Dans le métro, en rentrant du bureau, j'étais assise sur la banquette. La voiture était pleine. Autour de moi, il y avait sept personnes. Nous étions huit, deux par banquette. J'ai levé les yeux. Sept femmes, et moi. Sept jeunes filles, toutes d'une vingtaine d'années, chacune plongée dans sa vie. L'une d'elle lisait un roman, l'autre un magazine ; une troisième avait des petits écouteurs dans les oreilles et balançait sa tête au rythme d'une musique qu'elle seule entendait. La quatrième regardait ses ongles, la cinquième somnolait. La sixième, tout contre moi, sentait un parfum sucré, celui d'Elizabeth. « Angel. » La septième griffonnait quelque chose sur un carnet. Sept femmes qui remplissaient chacune son espace sur la banquette. Sept cœurs, sept cerveaux, sept matrices, sept paires de poumons. Sept personnes.

L'homme avait anéanti tout ça. Je mesurais pour la première fois, de façon tangible, l'horreur de son geste. À cause de lui, la banquette m'a semblé dévastée. Vide des sept souffles que j'avais captés, vide des effluves de « Angel », vide d'un walkman, d'un petit carnet, d'un roman, d'un magazine. De tout ce qui tissait une vie au quotidien. De tout ce qui définissait et constituait un être humain. Ce n'étaient plus sept inconnues qui m'entouraient, mais sept cercueils.

Même si ce n'était pas mon arrêt, je suis descendue de la rame. J'ai dû attendre longtemps avant de pouvoir reprendre mes esprits.

Devant chez Adeline, victime numéro cinq, il s'est passé un fait épouvantable. J'étais là depuis quelques minutes, je regardais la façade, toujours à la recherche de la fenêtre qui avait vu le crime, de la fenêtre témoin. J'avais ma rose à la main. Il faisait chaud, lourd, et la rue était déserte. Pas un bruit autour de moi. C'était un immeuble simple, aux volets de fer écaillés. Quelques géraniums aux fenêtres. Un chat qui somnolait sur le rebord de la croisée, au rez-de-chaussée, me surveillait d'un regard indolent.

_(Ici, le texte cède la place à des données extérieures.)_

(** X2.  A corpus line made of the password with white space on both sides
    matches, for every password that does not itself start or end with
    white space. *)
Theorem padded_line_matches (before after : list str) (ws1 ws2 : str)
    (password : str) (fault : option string) (path : string) :
  forallb isspace ws1 = true ->
  forallb isspace ws2 = true ->
  strip password = password ->
  check_common_password
    (fun _ => Lines (before ++ (ws1 ++ password ++ ws2) :: after) fault)
    password path = (true, []).
Proof.
  intros H1 H2 Hs. unfold check_common_password.
  rewrite scan_lines_app. simpl scan_lines.
  rewrite (strip_padded _ _ H1 H2 Hs).
  rewrite (proj2 (eqb_eq password password) eq_refl).
  now rewrite orb_true_r.
Qed.

Lemma padded_line_matches_witness :
  check_common_password
    (fun _ => Lines ([of_string "123456"]
                       ++ (of_string "  " ++ of_string "let me in"
                             ++ [9%N; 13%N; 10%N])
                       :: [of_string "qwerty"]) None)
    (of_string "let me in") "common_passwords.txt" = (true, []).
Proof.
  apply (@padded_line_matches [of_string "123456"] [of_string "qwerty"]
           (of_string "  ") [9%N; 13%N; 10%N] (of_string "let me in") None
           "common_passwords.txt"); reflexivity.
Defined.

(** X3.  A line that matches before the iteration faults is found: the
    result is [True] and nothing is printed, the fault is never reached. *)
Theorem match_before_fault (before after : list str) (line : str)
    (password : str) (e : string) (path : string) :
  strip line = password ->
  check_common_password
    (fun _ => Lines (before ++ line :: after) (Some e)) password path
  = (true, []).
Proof.
  intros Hs. unfold check_common_password.
  assert (H : scan_lines password (before ++ line :: after) = true).
  { apply scan_lines_iff. exists line. split; [|assumption].
    apply in_or_app. right. now left. }
  now rewrite H.
Qed.

Lemma match_before_fault_witness :
  check_common_password
    (fun _ => Lines ([] ++ (of_string "dragon" ++ [10%N]) :: [])
                (Some "'utf-8' codec can't decode byte 0xff"%string))
    (of_string "dragon") "common_passwords.txt"
  = (true, []).
Proof.
  apply (@match_before_fault [] [] (of_string "dragon" ++ [10%N])
           (of_string "dragon") "'utf-8' codec can't decode byte 0xff"
           "common_passwords.txt").
  reflexivity.
Defined.

(** X4.  Over readable corpora the answer for two corpora put one after the
    other is the disjunction of the two answers; so adding lines never
    removes a match, and the order of the parts does not matter. *)
Theorem matcher_concatenation (password : str) (l1 l2 : list str)
    (path : string) :
  fst (check_common_password (fun _ => Lines (l1 ++ l2) None) password path)
  = fst (check_common_password (fun _ => Lines l1 None) password path)
    || fst (check_common_password (fun _ => Lines l2 None) password path)
  /\ fst (check_common_password (fun _ => Lines (l1 ++ l2) None) password path)
     = fst (check_common_password (fun _ => Lines (l2 ++ l1) None)
              password path).
Proof.
  unfold check_common_password. rewrite !scan_lines_app.
  destruct (scan_lines password l1), (scan_lines password l2); split; reflexivity.
Qed.

(** ** main *)

(** X5.  The menu choice is read up to surrounding white space: a padded
    [1] runs the check, a padded [2] the generator, a padded [3] exits. *)
Theorem main_dispatch (fs : string -> file) (tape : nat -> nat)
    (password ws1 ws2 : str) :
  forallb isspace ws1 = true ->
  forallb isspace ws2 = true ->
  main fs tape (ws1 ++ of_string "1" ++ ws2) password
  = check_password_strength fs password
  /\ main fs tape (ws1 ++ of_string "2" ++ ws2) password
     = (Generated (run ctf_secure_generator tape), [])
  /\ main fs tape (ws1 ++ of_string "3" ++ ws2) password = (Exited, [])
  /\ main fs tape (ws1 ++ ws2) password = (InvalidOption, []).
Proof.
  intros H1 H2. unfold main.
  rewrite !(strip_padded _ _ H1 H2) by reflexivity.
  replace (strip (ws1 ++ ws2)) with (@nil char)
    by (symmetry; apply (strip_padded ws1 ws2 (s := [])); auto).
  repeat split.
Qed.

Lemma main_dispatch_witness :
  main empty_corpus zero_tape (of_string " " ++ of_string "1" ++ [10%N])
    (of_string "hunter2")
  = check_password_strength empty_corpus (of_string "hunter2")
  /\ main empty_corpus zero_tape (of_string " " ++ of_string "2" ++ [10%N])
       (of_string "hunter2")
     = (Generated (run ctf_secure_generator zero_tape), [])
  /\ main empty_corpus zero_tape (of_string " " ++ of_string "3" ++ [10%N])
       (of_string "hunter2") = (Exited, [])
  /\ main empty_corpus zero_tape (of_string " " ++ [10%N])
       (of_string "hunter2") = (InvalidOption, []).
Proof.
  apply (@main_dispatch empty_corpus zero_tape (of_string "hunter2")
           (of_string " ") [10%N]); reflexivity.
Defined.

(** ** calculate_entropy *)

Section EntropyFacts.
Local Open Scope R_scope.

(** X6.  The estimate looks at which characters occur and how many there are,
    not at their order: rearranging a password leaves it unchanged. *)
Theorem entropy_permutation_invariant (p q : str) :
  Permutation p q -> calculate_entropy p = calculate_entropy q.
Proof.
  intros H. rewrite !calculate_entropy_eq.
  now rewrite (charset_size_perm H), (Permutation_length H).
Qed.

Lemma entropy_permutation_invariant_witness :
  calculate_entropy (of_string "Tr0ub4dor&3")
  = calculate_entropy (rev (of_string "Tr0ub4dor&3")).
Proof.
  apply (@entropy_permutation_invariant (of_string "Tr0ub4dor&3")
           (rev (of_string "Tr0ub4dor&3"))).
  apply Permutation_rev.
Defined.

(** X7.  The estimate is never negative and never exceeds
    [length * log2 94], the value for a password over all four classes. *)
Theorem entropy_bounds (password : str) :
  0 <= calculate_entropy password
  <= INR (List.length password) * log2 94.
Proof.
  split; [apply calculate_entropy_nonneg|].
  rewrite calculate_entropy_eq.
  assert (H94 : 0 < log2 94) by (apply log2_pos; lra).
  pose proof (pos_INR (List.length password)) as HL.
  destruct (Nat.eqb_spec (charset_size password) 0) as [E|E]; [nra|].
  destruct (charset_size_range password) as [|[Hlo Hhi]]; [contradiction|].
  apply Rmult_le_compat_l; [assumption|].
  replace 94 with (INR 94) by (rewrite INR_IZR_INZ; reflexivity).
  apply log2_le; [apply lt_0_INR; lia | apply le_INR; assumption].
Qed.

(** X8.  Appending characters, of whatever kind, never lowers the
    estimate. *)
Theorem entropy_monotone_append (password extra : str) :
  calculate_entropy password <= calculate_entropy (password ++ extra).
Proof.
  destruct extra as [|c extra]; [rewrite app_nil_r; lra|].
  destruct (Nat.eq_dec (charset_size password) 0) as [E|E].
  - rewrite (calculate_entropy_eq password), E. simpl.
    apply calculate_entropy_nonneg.
  - left. apply entropy_lt_of_longer.
    + lia.
    + apply charset_size_app_le.
    + rewrite length_app. simpl. lia.
Qed.

End EntropyFacts.

(** ** The policy check of main *)

Lemma any_in_outside (a p : str) :
  forallb (fun c => negb (contains a c)) p = true -> any_in a p = false.
Proof.
  unfold any_in. induction p as [|c p IH]; simpl; [reflexivity|].
  intros H. apply andb_true_iff in H as [Hc H].
  apply negb_true_iff in Hc. rewrite Hc. auto.
Qed.

Lemma contains_app (a b : str) (c : char) :
  contains (a ++ b) c = contains a c || contains b c.
Proof. apply existsb_app. Qed.

Lemma outside_all_chars (p : str) :
  forallb (fun c => negb (contains all_chars c)) p = true ->
  has_lower p = false /\ has_upper p = false /\ has_digit p = false
  /\ has_special p = false.
Proof.
  intros H.
  assert (Hc : forall c, In c p -> contains all_chars c = false).
  { intros c Hin. rewrite forallb_forall in H. apply H in Hin.
    now apply negb_true_iff. }
  unfold all_chars in Hc.
  repeat split; apply any_in_outside, forallb_forall; intros c Hin;
    specialize (Hc c Hin); rewrite !contains_app in Hc;
    apply negb_true_iff;
    destruct (contains ascii_uppercase c), (contains ascii_lowercase c),
      (contains digits c), (contains punctuation c);
      (reflexivity || discriminate).
Qed.

(** X9.  A non-empty password without any letter, digit or punctuation
    character (white space, non-ASCII characters) has the estimate 0, however
    long it is, and is refused with the entropy reason and the three
    missing-class reasons, after the common-password reason if it is in the
    corpus. *)
Theorem unrecognised_password_verdict (fs : string -> file) (password : str) :
  password <> [] ->
  forallb (fun c => negb (contains all_chars c)) password = true ->
  calculate_entropy password = 0%R
  /\ check_password_strength fs password
     = (PolicyViolation
          ((if fst (check_common_password fs password "common_passwords.txt")
            then [CommonPassword] else [])
           ++ [EntropyBelowThreshold 0; MissingUppercase; MissingDigit;
               MissingSpecial]),
        snd (check_common_password fs password "common_passwords.txt")).
Proof.
  intros Hne Hout.
  destruct (outside_all_chars _ Hout) as (Hl & Hu & Hd & Hs).
  assert (He : calculate_entropy password = 0%R).
  { rewrite calculate_entropy_eq. unfold charset_size.
    now rewrite Hl, Hu, Hd, Hs. }
  split; [exact He|].
  rewrite check_password_strength_eq. destruct password as [|c p]; [congruence|].
  cbv zeta. rewrite He, Hu, Hd, Hs. unfold policy_check. simpl.
  destruct (Rlt_dec 0 40)%R; [|lra].
  destruct (fst (check_common_password fs (c :: p) "common_passwords.txt"));
    reflexivity.
Qed.

Lemma unrecognised_password_verdict_witness :
  calculate_entropy [32%N; 241%N; 8364%N; 9%N] = 0%R
  /\ check_password_strength empty_corpus [32%N; 241%N; 8364%N; 9%N]
     = (PolicyViolation
          ((if fst (check_common_password empty_corpus
                      [32%N; 241%N; 8364%N; 9%N] "common_passwords.txt")
            then [CommonPassword] else [])
           ++ [EntropyBelowThreshold 0; MissingUppercase; MissingDigit;
               MissingSpecial]),
        snd (check_common_password empty_corpus [32%N; 241%N; 8364%N; 9%N]
               "common_passwords.txt")).
Proof.
  apply (@unrecognised_password_verdict empty_corpus
           [32%N; 241%N; 8364%N; 9%N]); [discriminate | reflexivity].
Defined.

Que savais-je d'Adeline ? Elle avait été la plus jeune des victimes. À peine dix-sept ans. J'avais lu qu'elle venait d'emménager ici avec son petit ami. Mais le soir de sa mort, le petit ami était rentré plus tard que prévu. Sinon, il aurait peut-être surpris le tueur qui rôdait. J'avais appris tout ça dans les articles glanés sur Internet. Adeline était sortie acheter du beurre et du jambon à l'épicerie du coin. Elle portait une jolie robe à fleurs, en coton. Ses cheveux blonds étaient nattés. Elle était rentrée ici, là où je me tenais à présent, et sans le savoir, elle avait laissé le tueur se faufiler dans son sillage.